Das Ernst-Neger-Logo dagegen bezieht sich nur auf den Namen, die Figur hat nichts mit der angebotenen Leistung zu tun und ist auch wegen der oben genannten verunglimpfenden Merkmale keine Sympathiefigur wie die anderen. Blöd auch, dass der Name Neger nun noch nicht mal etwas mit Menschen afrikanischer Herkunft zu tun hat, sondern von der Berufsbezeichnung „Näher“ her stammt, wie der Namensforscher Jürgen Udolph herausgefunden hat (Quelle: allgemeine-zeitung.de).

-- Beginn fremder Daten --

Lemma Display_emit (e : Effect) (m : Machine X) : Display m (emit e m).
Proof. constructor; try reflexivity. now exists [e]. Qed.

Lemma Display_set_suffix (s : string) (m : Machine X) :
  Display m (set_suffix s m).
Proof. constructor; try reflexivity. exists []. simpl. now rewrite app_nil_r. Qed.

Lemma Display_set_completionList (c : option Loc) (m : Machine X) :
  Display m (set_completionList c m).
Proof. constructor; try reflexivity. exists []. simpl. now rewrite app_nil_r. Qed.

Lemma Display_set_store (st : Store X) (m : Machine X) :
  Display m (set_store st m).
Proof. constructor; try reflexivity. exists []. simpl. now rewrite app_nil_r. Qed.

Lemma Display_call {R : Type} (e : Effect) (f : Callback X R) (arg : string)
    (m : Machine X) :
  Display m (snd (call e f arg m)).
Proof.
  unfold call. destruct (f arg (store m)) as [r st]. simpl.
  eapply Display_trans; [apply Display_emit | apply Display_set_store].
Qed.

Create HintDb display.

#[local] Hint Resolve Display_refl Display_emit Display_set_suffix
  Display_set_completionList Display_set_store : display.

Ltac display_step :=
  eapply Display_trans; [| solve [eauto with display]].

Lemma Display_addSuffix (s : string) (m : Machine X) :
  Display m (addSuffix s m).
Proof.
  unfold addSuffix.
  destruct (paused m || negb (cursor m =? JS.len (buffer m)));
    [apply Display_refl|].
  do 3 display_step. auto with display.
Qed.

Lemma Display_clear (m : Machine X) : Display m (clear m).
Proof. unfold clear. display_step. auto with display. Qed.

Lemma Display_refresh_ (ac : Machine X -> Machine X) (complete : bool)
    (m : Machine X) :
  (forall m0, Display m0 (ac m0)) -> Display m (refresh_ ac complete m).
Proof.
  intros Hac. unfold refresh_.
  destruct (paused m); [apply Display_refl|].
  set (m1 := clear (set_suffix "" (set_completionList None m))).
  assert (H1 : Display m m1).
  { unfold m1. eapply Display_trans; [|apply Display_clear].
    display_step. auto with display. }
  assert (H2 : Display m1 (snd (match transformBuffer m1 with
      | Some f => call (CallTransformBuffer (buffer m1)) f (buffer m1) m1
      | None => (buffer m1, m1) end))).
  { destruct (transformBuffer m1); [apply Display_call | apply Display_refl]. }
  destruct (match transformBuffer m1 with
      | Some f => call (CallTransformBuffer (buffer m1)) f (buffer m1) m1
      | None => (buffer m1, m1) end) as [b m2].
  simpl in H2.
  match goal with |- Display _ (if _ then ac ?m3 else _) =>
    assert (H3 : Display m m3) end.
  { do 2 display_step. eapply Display_trans; eassumption. }
  destruct (complete && _); [|exact H3].
  eapply Display_trans; [exact H3 | apply Hac].
Qed.

Lemma Display_autocomplete_ (self : Machine X -> Machine X) (m : Machine X) :
  (forall m0, Display m0 (self m0)) -> Display m (autocomplete_ self m).
Proof.
  intros Hself. unfold autocomplete_.
  destruct (onAutocomplete m) as [f|]; [|apply Display_refl].
  destruct (completionList m) as [l|].
  - destruct (arrays (store m) l) as [|next rest].
    + eapply Display_trans; [apply Display_set_completionList|].
      apply Display_refresh_, Hself.
    + eapply Display_trans; [apply Display_set_store|].
      apply Display_addSuffix.
  - pose proof (Display_call (CallOnAutocomplete (buffer m)) f (buffer m) m)
      as Hc.
    destruct (call (CallOnAutocomplete (buffer m)) f (buffer m) m) as [c m1].
    simpl in Hc. destruct c as [l|]; [|exact Hc].
    eapply Display_trans; [exact Hc|].
    eapply Display_trans; [apply Display_set_completionList | apply Hself].
Qed.

Lemma Display_autocomplete (m : Machine X) : Display m (autocomplete m).
Proof.
  unfold autocomplete. apply Display_autocomplete_. intros m0.
  apply Display_autocomplete_. intros m1. apply Display_refl.
Qed.

Lemma Display_refresh (complete : bool) (m : Machine X) :
  Display m (refresh complete m).
Proof. apply Display_refresh_, Display_autocomplete. Qed.

(** With a completion list stored, [autocomplete_] never reaches the
    callee it is given. *)
Lemma autocomplete__stored (self self' : Machine X -> Machine X)
    (m : Machine X) (l : Loc) :
  completionList m = Some l ->
  autocomplete_ self m = autocomplete_ self' m.
Proof.
  intros H. unfold autocomplete_. rewrite H.
  destruct (onAutocomplete m); [|reflexivity].
  destruct (arrays (store m) l); reflexivity.
Qed.

(** The definition of [autocomplete] satisfies the recursive equation of
    the source: the callee of its body is [autocomplete] itself. *)
Lemma autocomplete_unfold (m : Machine X) :
  autocomplete m = autocomplete_ autocomplete m.
Proof.
  unfold autocomplete at 1. unfold autocomplete_ at 1 3.
  destruct (onAutocomplete m) as [f|]; [|reflexivity].
  destruct (completionList m) as [l|]; [reflexivity|].
  destruct (call (CallOnAutocomplete (buffer m)) f (buffer m) m) as [c m1].
  destruct c as [l|]; [|reflexivity].
  unfold autocomplete. now apply autocomplete__stored with (l := l).
Qed.

End Rendering.

(** ** The cursor and history invariant *)

Section Invariant.

Context {X : Type} (onLine : Callback X string).

Lemma Inv_same (m m' : Machine X) :
  buffer m' = buffer m -> cursor m' = cursor m ->
  history m' = history m -> history_index m' = history_index m ->
  Inv m -> Inv m'.
Proof. unfold Inv. intros -> -> -> ->. auto. Qed.

Lemma Inv_Display (m m' : Machine X) : Display m m' -> Inv m -> Inv m'.
Proof. intros []. now apply Inv_same. Qed.

Lemma Inv_refresh (complete : bool) (m : Machine X) :
  Inv m -> Inv (refresh complete m).
Proof. apply Inv_Display, Display_refresh. Qed.

Lemma moveCursor_inside (n : Z) (m : Machine X) :
  0 <= cursor m + n <= JS.len (buffer m) ->
  moveCursor n m = refresh true (set_cursor (cursor m + n) m).
Proof.
  intros H. unfold moveCursor. rewrite Z.gtb_ltb.
  destruct (Z.ltb_spec (cursor m + n) 0); [lia|].
  destruct (Z.ltb_spec (JS.len (buffer m)) (cursor m + n)); [lia|].
  reflexivity.
Qed.

Lemma moveCursor_outside (n : Z) (m : Machine X) :
  cursor m + n < 0 \/ JS.len (buffer m) < cursor m + n ->
  moveCursor n m = m.
Proof.
  intros H. unfold moveCursor. rewrite Z.gtb_ltb.
  destruct (Z.ltb_spec (cursor m + n) 0); [reflexivity|].
  destruct (Z.ltb_spec (JS.len (buffer m)) (cursor m + n)); [reflexivity|].
  lia.
Qed.

Lemma Inv_moveCursor (n : Z) (m : Machine X) :
  Inv m -> Inv (moveCursor n m).
Proof.
  intros H.
  destruct (Z_lt_dec (cursor m + n) 0) as [Hlo|Hlo];
    [rewrite moveCursor_outside; auto|].
  destruct (Z_lt_dec (JS.len (buffer m)) (cursor m + n)) as [Hhi|Hhi];
    [rewrite moveCursor_outside; auto|].
  rewrite moveCursor_inside by lia.
  apply Inv_refresh. destruct H as [Hc Hh]. split; simpl; [lia|exact Hh].
Qed.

Der Spaß hört da auf, wo die heutigen Inhaber der Firma Neger von rechtschaffenen Anti-Rassisten persönlich beleidigt und öffentlich angeprangert werden (Quelle: allgemeine-zeitung.de). Das ist noch schlechterer Stil als das Logo selbst und trägt sicher nicht dazu bei, dass man bei der Firma Neger zu einem Redesign des Logos durchringen könnte. Sofern ich bis dahin noch beruflich aktiv bin, stehe ich für ein ernst gemeintes Redesign gern zur Verfügung, würde aber eine figürliche Lösung von vornherein ausschließen.

Dass es immer noch schlimmer geht, zeigen die Beispiele auf dieser Webseite: freiburg-postkolonial.de.